## Extracted material
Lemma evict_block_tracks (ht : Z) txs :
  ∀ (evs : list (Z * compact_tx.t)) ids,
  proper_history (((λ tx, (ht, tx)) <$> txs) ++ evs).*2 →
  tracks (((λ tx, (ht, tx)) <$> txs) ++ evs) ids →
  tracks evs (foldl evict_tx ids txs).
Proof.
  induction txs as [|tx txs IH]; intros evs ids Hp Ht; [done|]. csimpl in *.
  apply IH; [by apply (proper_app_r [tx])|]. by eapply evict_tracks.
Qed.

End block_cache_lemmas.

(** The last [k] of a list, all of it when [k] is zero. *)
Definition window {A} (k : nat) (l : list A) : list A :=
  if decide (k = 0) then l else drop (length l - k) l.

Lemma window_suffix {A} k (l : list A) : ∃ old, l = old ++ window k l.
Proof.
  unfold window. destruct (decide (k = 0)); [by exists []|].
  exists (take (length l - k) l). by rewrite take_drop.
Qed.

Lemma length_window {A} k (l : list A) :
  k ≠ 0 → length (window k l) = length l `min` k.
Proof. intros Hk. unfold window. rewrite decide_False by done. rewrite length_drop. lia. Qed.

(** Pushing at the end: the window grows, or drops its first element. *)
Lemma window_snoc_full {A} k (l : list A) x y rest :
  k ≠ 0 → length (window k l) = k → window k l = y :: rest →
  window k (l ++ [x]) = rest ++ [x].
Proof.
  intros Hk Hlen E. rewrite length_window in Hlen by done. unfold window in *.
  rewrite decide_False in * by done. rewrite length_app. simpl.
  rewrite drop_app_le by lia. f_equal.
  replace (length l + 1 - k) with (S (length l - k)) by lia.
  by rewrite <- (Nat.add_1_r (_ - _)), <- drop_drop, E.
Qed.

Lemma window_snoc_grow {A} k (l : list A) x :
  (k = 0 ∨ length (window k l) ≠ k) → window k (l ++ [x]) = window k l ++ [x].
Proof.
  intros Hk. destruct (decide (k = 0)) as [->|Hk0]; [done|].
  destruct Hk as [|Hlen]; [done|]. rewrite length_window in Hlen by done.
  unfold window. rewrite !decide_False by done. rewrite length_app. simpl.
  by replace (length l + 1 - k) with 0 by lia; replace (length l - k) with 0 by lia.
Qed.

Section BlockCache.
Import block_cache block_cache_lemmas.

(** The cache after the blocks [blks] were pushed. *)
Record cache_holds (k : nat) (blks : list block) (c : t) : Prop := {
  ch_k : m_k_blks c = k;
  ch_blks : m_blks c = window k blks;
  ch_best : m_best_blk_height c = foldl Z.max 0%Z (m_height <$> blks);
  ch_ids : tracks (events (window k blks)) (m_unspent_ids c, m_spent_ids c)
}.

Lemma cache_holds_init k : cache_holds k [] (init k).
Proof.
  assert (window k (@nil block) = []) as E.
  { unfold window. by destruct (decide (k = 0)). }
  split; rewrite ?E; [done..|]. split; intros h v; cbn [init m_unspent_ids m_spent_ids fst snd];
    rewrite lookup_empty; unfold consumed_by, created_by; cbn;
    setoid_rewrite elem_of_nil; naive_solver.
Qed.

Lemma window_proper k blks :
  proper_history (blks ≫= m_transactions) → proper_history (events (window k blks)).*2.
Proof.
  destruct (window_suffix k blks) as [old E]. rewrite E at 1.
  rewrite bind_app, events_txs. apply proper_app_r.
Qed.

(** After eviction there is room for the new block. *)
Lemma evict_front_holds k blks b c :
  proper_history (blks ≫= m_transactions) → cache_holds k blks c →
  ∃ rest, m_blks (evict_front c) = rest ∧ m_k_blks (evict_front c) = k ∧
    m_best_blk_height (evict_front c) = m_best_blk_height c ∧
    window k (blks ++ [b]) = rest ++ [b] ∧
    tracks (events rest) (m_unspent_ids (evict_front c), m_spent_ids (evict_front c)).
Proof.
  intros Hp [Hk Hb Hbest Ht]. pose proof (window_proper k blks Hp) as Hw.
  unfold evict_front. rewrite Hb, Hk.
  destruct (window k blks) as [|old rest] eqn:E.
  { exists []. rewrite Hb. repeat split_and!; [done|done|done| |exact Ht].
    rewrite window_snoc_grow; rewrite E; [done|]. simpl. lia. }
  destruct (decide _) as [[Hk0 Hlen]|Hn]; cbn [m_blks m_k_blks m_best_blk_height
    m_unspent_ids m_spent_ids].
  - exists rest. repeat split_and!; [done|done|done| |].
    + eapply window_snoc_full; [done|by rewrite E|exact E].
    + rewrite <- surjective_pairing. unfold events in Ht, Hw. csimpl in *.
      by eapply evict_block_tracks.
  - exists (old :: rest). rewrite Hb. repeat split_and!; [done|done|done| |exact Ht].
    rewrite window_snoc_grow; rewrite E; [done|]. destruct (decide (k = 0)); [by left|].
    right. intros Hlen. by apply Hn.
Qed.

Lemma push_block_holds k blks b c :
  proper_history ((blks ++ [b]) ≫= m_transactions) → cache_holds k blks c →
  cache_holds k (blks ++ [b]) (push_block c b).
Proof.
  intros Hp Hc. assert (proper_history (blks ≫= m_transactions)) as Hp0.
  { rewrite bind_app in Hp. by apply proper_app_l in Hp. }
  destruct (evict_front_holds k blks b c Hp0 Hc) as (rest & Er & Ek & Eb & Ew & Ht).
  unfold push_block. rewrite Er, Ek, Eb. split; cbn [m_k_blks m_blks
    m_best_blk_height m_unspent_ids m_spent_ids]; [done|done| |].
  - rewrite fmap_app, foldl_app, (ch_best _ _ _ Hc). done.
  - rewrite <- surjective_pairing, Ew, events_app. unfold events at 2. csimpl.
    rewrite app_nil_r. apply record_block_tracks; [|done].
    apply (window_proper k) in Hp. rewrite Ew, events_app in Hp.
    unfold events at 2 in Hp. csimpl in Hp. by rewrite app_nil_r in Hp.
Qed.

* * *

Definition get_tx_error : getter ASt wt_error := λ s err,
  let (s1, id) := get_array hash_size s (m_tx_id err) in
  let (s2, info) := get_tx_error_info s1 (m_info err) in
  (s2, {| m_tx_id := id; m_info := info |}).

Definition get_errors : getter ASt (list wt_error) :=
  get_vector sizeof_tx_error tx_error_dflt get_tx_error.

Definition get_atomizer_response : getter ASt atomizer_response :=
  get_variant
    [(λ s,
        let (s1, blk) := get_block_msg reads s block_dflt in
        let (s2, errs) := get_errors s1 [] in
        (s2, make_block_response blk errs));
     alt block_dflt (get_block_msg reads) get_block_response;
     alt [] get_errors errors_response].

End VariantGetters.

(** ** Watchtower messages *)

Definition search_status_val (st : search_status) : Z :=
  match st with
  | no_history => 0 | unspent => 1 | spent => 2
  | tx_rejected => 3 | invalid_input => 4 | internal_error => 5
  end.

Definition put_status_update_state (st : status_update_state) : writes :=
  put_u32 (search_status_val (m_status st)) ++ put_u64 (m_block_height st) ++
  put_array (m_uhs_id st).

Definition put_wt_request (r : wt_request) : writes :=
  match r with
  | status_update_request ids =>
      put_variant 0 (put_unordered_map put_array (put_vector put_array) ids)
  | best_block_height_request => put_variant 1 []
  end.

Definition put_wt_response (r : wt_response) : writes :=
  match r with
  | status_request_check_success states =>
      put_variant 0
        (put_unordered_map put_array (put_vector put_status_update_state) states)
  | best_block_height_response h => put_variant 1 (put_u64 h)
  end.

## Exercise directions
Could you restate, word for word, the lines above from the one with "Lemma evict_block_tracks (ht" to the one with "Proof. intros Hk.", both included?

## Result below
Lemma evict_block_tracks (ht : Z) txs :
  ∀ (evs : list (Z * compact_tx.t)) ids,
  proper_history (((λ tx, (ht, tx)) <$> txs) ++ evs).*2 →
  tracks (((λ tx, (ht, tx)) <$> txs) ++ evs) ids →
  tracks evs (foldl evict_tx ids txs).
Proof.
  induction txs as [|tx txs IH]; intros evs ids Hp Ht; [done|]. csimpl in *.
  apply IH; [by apply (proper_app_r [tx])|]. by eapply evict_tracks.
Qed.

End block_cache_lemmas.

(** The last [k] of a list, all of it when [k] is zero. *)
Definition window {A} (k : nat) (l : list A) : list A :=
  if decide (k = 0) then l else drop (length l - k) l.

Lemma window_suffix {A} k (l : list A) : ∃ old, l = old ++ window k l.
Proof.
  unfold window. destruct (decide (k = 0)); [by exists []|].
  exists (take (length l - k) l). by rewrite take_drop.
Qed.

Lemma length_window {A} k (l : list A) :
  k ≠ 0 → length (window k l) = length l `min` k.
Proof. intros Hk. unfold window. rewrite decide_False by done. rewrite length_drop. lia. Qed.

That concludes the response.